Au terme d’un match solide et efficace, les Ivoiriens ont sorti le champion en titre algérien de la CAN 2021. Abidjan Puissance.
« Wouoh ! » crient tes voisins d’ordinaire muets comme une tombe.
Ils se sont jetés dans les rues de ce quartier résidentiel d’Abidjan, « Babi » pour les plus pressés, après le 3ème but inscrit par Nicolas Pépé. Synonyme de qualification sûre et certaine pour les 8èmes finale face à l’Égypte et surtout d’élimination pour le tenant du titre, le champion d’Afrique 2019 : l’Algérie. Si Alger rit d’habitude au rythme de one, two, three, viva l’Algérie, depuis hier : Babi chante/danse/rit. One, two, three, viva Babi ! Retour sur ce match Côte d’Ivoire – Algérie ( 3 – 1) où les Éléphants, cliniques et solides, ont marché sur des Fennecs inoffensifs et méconnaissables.
CAN 2021 : CÔTE D’IVOIRE – ALGÉRIE, RENCONTRE AU SOMMET
Contrairement aux Algériens rapidement sortis par la petite porte (2 défaites, 1 match nul, 1 but marqué, etc.), l’Harmattan, avec son air frais, lui, tarde à faire ses valises et circule encore dans les rues embouteillées d’Abidjan. Au-dessus du « plus doux au monde » flottent nuages de poussière et de tensions. Oui, dans la capitale économique aux 5 millions d’habitants, selon nos informations, ils sont tendus et nombreux : ceux qui ont fini le boulot plus tôt pour s’installer confortablement dans leur salon ou sur la terrasse bondée d’un hôtel, profitant de l’occasion. Indépendamment du fait que la Côte d’Ivoire s’apprête à jouer l’Algérie, les rapports entre la Séléphanto et ses « supporters maso » sont plus tendus que ceux entre le séant et la ficelle qui (se) fend la poire en deux.

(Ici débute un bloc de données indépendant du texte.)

(** C6, as stated, fails: the partitioner meets pid 2 before pid 1, and the
    profile of pid 1 comes first in the group. *)
Lemma profiles_not_in_discovery_order :
  let input := [sample (Some 2) (Some 1) 0 B "f" "{}"; sample (Some 1) (Some 1) 0 B "f" "{}"] in
  discovery_order (splitEventsByProcessAndTraceId input) = [(2, 1); (1, 1)]
  /\ match parseChromeTraceArrayFormat call_count_weight input with
     | Ok group => map EventedProfile.name (ProfileGroup.profiles group)
     | Throw _ => []
     end = ["pid (1): tid (1)"; "pid (2): tid (1)"].
Proof. split; reflexivity. Qed.

(** C6, amended: a successful [parseChromeTraceArrayFormat] returns a group
    named "chrometrace", with an empty [traceID] and [activeProfileIndex] 0,
    whose profiles are, one for one, those of the buckets in the order of the
    two nested [for ... in] loops; there is exactly one bucket for each
    [(pid, tid)] some event of the input has; and when these ids are array
    indices (integers from 0 to 2^32 - 2) the buckets are in ascending order
    of pid and, within a pid, of tid. *)
Theorem parse_profile_group
  (totalWeight : list Call -> Frame.t -> Z) (input : list Event) (group : ProfileGroup.t) :
  parseChromeTraceArrayFormat totalWeight input = Ok group ->
  let bs := buckets (splitEventsByProcessAndTraceId input) in
  ProfileGroup.name group = "chrometrace"
  /\ ProfileGroup.traceID group = EmptyString
  /\ ProfileGroup.activeProfileIndex group = 0
  /\ Forall2 (fun b profile =>
                buildProfile totalWeight (Js.to_string (fst (fst b)))
                  (Js.to_string (snd (fst b))) (snd b) = Ok profile)
       bs (ProfileGroup.profiles group)
  /\ NoDup (map fst bs)
  /\ (forall p t, (p, t) ∈ map fst bs
                  <-> exists e, e ∈ input /\ pid e = Some p /\ tid e = Some t)
  /\ (forall p t events, (p, t, events) ∈ bs -> events = List.filter (routed p t) input)
  /\ ((forall e p t, e ∈ input -> pid e = Some p -> tid e = Some t ->
                     Js.isArrayIndex p = true /\ Js.isArrayIndex t = true) ->
      StronglySorted lex_lt (map fst bs)).
Proof.
  unfold parseChromeTraceArrayFormat.
  destruct (build_all totalWeight _) as [profiles|] eqn:Hall; cbn [bind]; [|done].
  intros [= <-].
  cbn [ProfileGroup.name ProfileGroup.traceID ProfileGroup.activeProfileIndex
       ProfileGroup.profiles].
  set (c := splitEventsByProcessAndTraceId input) in *.
  destruct (well_formed_split input) as [Hnd Hwf]. fold c in Hnd, Hwf.
  assert (Hkeys : forall p t, (p, t) ∈ map fst (buckets c) <-> is_Some (lookup2 p t c)).
  { intros p t. rewrite list_elem_of_In, in_map_iff. split.
    - intros ([[p' t'] events] & [= -> ->] & Hin). apply in_buckets in Hin. eauto.
    - intros [events Hevents]. exists (p, t, events). split; [done|]. by apply in_buckets. }
  split; [done|]. split; [done|]. split; [done|].
  split; [by apply build_all_Forall2|].
  split; [|split; [|split]].
  - rewrite bucket_keys. apply NoDup_pairs.
    + by rewrite for_in_Permutation.
    + intros p [threads Hthreads]%elem_of_for_in. rewrite Hthreads. cbn [from_option id].
      rewrite for_in_Permutation. by apply (Hwf p).
  - intros p t. rewrite Hkeys. apply lookup2_split_Some.
  - intros p t events Hin. rewrite list_elem_of_In in Hin. apply in_buckets in Hin. subst c.
    rewrite lookup2_split in Hin.
    destruct (List.filter (routed p t) input); [done|]. by injection Hin.
  - intros Hidx. rewrite bucket_keys. apply sorted_pairs.
    + apply for_in_sorted; [|done].
      intros p [threads Hthreads]%elem_of_own_keys.
      destruct (Hwf p threads Hthreads) as [_ [t Ht]].
      assert (Hsome : is_Some (lookup2 p t c)) by (unfold lookup2; by rewrite Hthreads).
      apply lookup2_split_Some in Hsome as (e & Hin & Hp & Ht').
      by destruct (Hidx e p t Hin Hp Ht').
    + intros p [threads Hthreads]%elem_of_for_in. rewrite Hthreads. cbn [from_option id].
      apply for_in_sorted; [|by apply (Hwf p)].
      intros t Ht%elem_of_own_keys.
      assert (Hsome : is_Some (lookup2 p t c)) by (unfold lookup2; by rewrite Hthreads).
      apply lookup2_split_Some in Hsome as (e & Hin & Hp & Ht').
      by destruct (Hidx e p t Hin Hp Ht').
Qed.
(** * stonyx-events: the [Events] publish/subscribe bus of [src/main.js]

    The development has two layers.

    - The bus itself: the two collections of the [Events] class and the
      synchronous methods [setup], [subscribe], [once], [unsubscribe],
      [clear] and [reset], written as state-passing functions that return a
      completion (normal or thrown) together with the state they leave.
      Event names are strings, as the JSDoc of the methods types them; what
      the code checks at run time ([Array.isArray], [typeof]) is checked on
      values here too.
    - The world around the bus, needed for [emit]: handler bodies are user
      code, given as scripts of calls into the bus; [emit] runs the
      synchronous part of every handler of its snapshot, and the promises the
      handlers return are settled later by the environment.  The event loop
      is a step relation: a task runs a script to completion, a pending
      promise settles, a suspended arrow function of [emit] resumes, or
      [emit] itself resumes after its [await].
      Handlers can call [emit] themselves, without bound, so the interpreter
      takes fuel; the theorems about [emit] give the fuel for which it
      returns, for user code whose calls come back ([halts]).

    Around these two there is the class itself: the constructor, which
    makes [Events] a singleton, and the functions that the module exports,
    which forward to the singleton.  They are modelled on a store of
    objects, the [realm].

    The order is: the definitions, then the properties of the synchronous
    methods, the invariants of the world, and the properties of [emit] and
    [once]; then more about the methods, the singleton, and what an
    emission calls and changes. *)

From Stdlib Require Import Ascii String ZArith.
From stdpp Require Import gmap strings list fin_maps.
(** * git-lfs: the instrumented HTTP client ([lfs/http.go])

    A shallow embedding of the transfer statistics registry, the counting
    body streams, the redirect policy, the header trace with its credential
    redaction and the statistics report, with the properties the
    specification states about them.

    Conventions of the embedding:
    - Go's [int] is a signed 64-bit integer, written as [Z] with the
      wrap-around of each addition spelled out ([int_add]).
    - [time.Time] is a count of nanoseconds since Go's zero time
      (January 1, year 1, UTC), so the zero [time.Time] is [0].
    - A [*http.Response] is a record carrying the identity of the pointer
      ([Response.addr]) beside the fields [http.go] reads through it;
      the two process-wide maps are keyed by that identity.  A nil pointer
      is [None].
    - Library calls whose result the code only consumes ([time.Now],
      the transport, [httputil.DumpRequest], the underlying body stream,
      the iteration order of a Go map) are inputs of the functions below. *)

From Stdlib Require Import ZArith Ascii DecimalString.
From stdpp Require Import gmap strings list fin_maps.

Open Scope Z_scope.

(* ===================================================================== *)
(** ** Machine integers and time                                          *)
(* ===================================================================== *)

(** Go's [int] on a 64-bit platform: two's complement wrap-around. *)
Definition int_wrap (z : Z) : Z := (z + 2 ^ 63) mod 2 ^ 64 - 2 ^ 63.

Definition int_add (a b : Z) : Z := int_wrap (a + b).

Definition int_range (z : Z) : Prop := - 2 ^ 63 <= z < 2 ^ 63.

(** [len(s)] of a string or byte slice, as an [int]. *)
Definition len (s : string) : Z := Z.of_nat (String.length s).

Abbreviation Time := Z (only parsing).

(** The zero value of [time.Time]. *)
Definition zeroTime : Time := 0.

Definition minDuration : Z := - 2 ^ 63.
Definition maxDuration : Z := 2 ^ 63 - 1.

(** [t.Sub(u).Nanoseconds()]: the difference, saturated to the range of a
    [time.Duration] (an [int64] of nanoseconds). *)
Definition Time_Sub (t u : Time) : Z :=
  if t - u <? minDuration then minDuration
  else if maxDuration <? t - u then maxDuration
  else t - u.

(* ===================================================================== *)
(** ** Strings                                                            *)
(* ===================================================================== *)

Definition nl : string := String "010"%char EmptyString.
Definition cr : ascii := "013"%char.
Definition crlf : string := String cr nl.

Definition is_upper (c : ascii) : bool :=
  let n := nat_of_ascii c in (65 <=? n)%nat && (n <=? 90)%nat.

Definition is_lower (c : ascii) : bool :=
  let n := nat_of_ascii c in (97 <=? n)%nat && (n <=? 122)%nat.

Definition lower (c : ascii) : ascii :=
  if is_upper c then ascii_of_nat (nat_of_ascii c + 32) else c.

Definition upper (c : ascii) : ascii :=
  if is_lower c then ascii_of_nat (nat_of_ascii c - 32) else c.

(** [strings.ToLower] on the bytes of an ASCII string (header dumps and
    header values are ASCII; bytes outside A-Z are left as they are). *)
Fixpoint ToLower (s : string) : string :=
  match s with
  | EmptyString => EmptyString
  | String c s' => String (lower c) (ToLower s')
  end.
(** The goal holding 100: an empty input, a contribution of -50, one of
    -150 and one of -100 000 100; and -0.004 on the goal holding
    nothing. *)
Lemma contribution_not_validated_witness :
  storedAmount (contribute "g1" None (pageOf goalHolding100)) "g1"
  = Some (cents 10000)
  /\ storedAmount
       (contribute "g1" (Some (cents (-5000) + 0)) (pageOf goalHolding100)) "g1"
     = Some (cents 5000)
  /\ toasts (contribute "g1" (Some (cents (-15000) + 0)) (pageOf goalHolding100))
     = [Error check_violation]
  /\ toasts (contribute "g1" (Some (cents (-10000010000) + 0)) (pageOf goalHolding100))
     = [Error numeric_field_overflow]
  /\ storedAmount
       (contribute "g1" (Some (cents 0 + - fourMills)) (pageOf emptyGoal)) "g1"
     = Some (cents 0)
  /\ toasts (contribute "g1" (Some (cents 0 + - fourMills)) (pageOf emptyGoal))
     = [Success "Progress updated."].
Proof.
  assert (Hrange : forall n : Z, (n = 0 \/ n = 10000 -> 0 <= n < 10 ^ 10)%Z) by lia.
  assert (Hlo : - fourMills <= 0) by (vm_compute; discriminate).
  assert (Hhi : 0 <= fourMills) by (vm_compute; discriminate).
  assert (Hlo' : - fourMills <= - fourMills) by apply Qcle_refl.
  assert (Hhi' : - fourMills <= fourMills) by (vm_compute; discriminate).
  destruct (@contribution_not_validated (pageOf goalHolding100) "g1" 10000 (-5000) 0
              eq_refl eq_refl (Hrange _ (or_intror eq_refl)) Hlo Hhi)
    as ((Hmissing & _) & Htaken & _); [vm_compute; discriminate|].
  destruct (@contribution_not_validated (pageOf goalHolding100) "g1" 10000 (-15000) 0
              eq_refl eq_refl (Hrange _ (or_intror eq_refl)) Hlo Hhi)
    as (_ & _ & Hcheck & _); [vm_compute; discriminate|].
  destruct (@contribution_not_validated (pageOf goalHolding100) "g1" 10000
              (-10000010000) 0
              eq_refl eq_refl (Hrange _ (or_intror eq_refl)) Hlo Hhi)
    as (_ & _ & _ & Hoverflow); [vm_compute; discriminate|].
  destruct (@contribution_not_validated (pageOf emptyGoal) "g1" 0 0 (- fourMills)
              eq_refl eq_refl (Hrange _ (or_introl eq_refl)) Hlo' Hhi')
    as (_ & Hsmall & _); [vm_compute; discriminate|].
  destruct Htaken as [Htaken _]; [lia|].
  destruct Hsmall as [Hsmall Htoast]; [lia|].
  split; [exact Hmissing|]. split; [exact Htaken|].
  split; [rewrite Hcheck by lia; reflexivity|].
  split; [rewrite Hoverflow by lia; reflexivity|].
  split; [exact Hsmall | exact Htoast].
Defined.

End Contribution.

(** ** Failures of the advice request *)

Section AdviceFailures.
Import AiCoach.
Context {num : Type}.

Malgré cela, dans un pays où fêtes chrétiennes et musulmanes, se chevauchent au calme, pour le plus grand bonheur d’amateurs de ponts et autres week-ends à rallonge, beaucoup d’Ivoiriens font monter leurs prières au ciel. Objectif : qualification ! Ils l’ignorent encore mais elles ont été entendues.
À plus de 2 000 kilomètres de là, à Douala, une détermination certaine se lit sur le visage des Ivoiriens, soutenus par le Comité National de Soutien aux Éléphants, venu garnir les travées du stade de Japoma.
Il est 16 heures quand l’arbitre sud-africain M. Victor Gomes porte le sifflet à sa bouche pour lancer cette rencontre au sommet.
DES ALGÉRIENS DOUILLETS, DES IVOIRIENS VIGOUREUX
Disposés en 4 – 2 – 3 – 1, emmenés notamment par le milieu de terrain lsmaël Bennacer, coéquipier de Frank Kessié au Milan AC, et le capitaine Riyad Mahrez, l’Algérie met la pression sur les Ivoiriens et surtout l’arbitre, extrêmement sensible à leur bien-être. Particulièrement en sanctionnant d’un carton jaune Simon Déli, coupable selon lui d’un coup de coude volontaire sur l’avant-centre Bounedjah.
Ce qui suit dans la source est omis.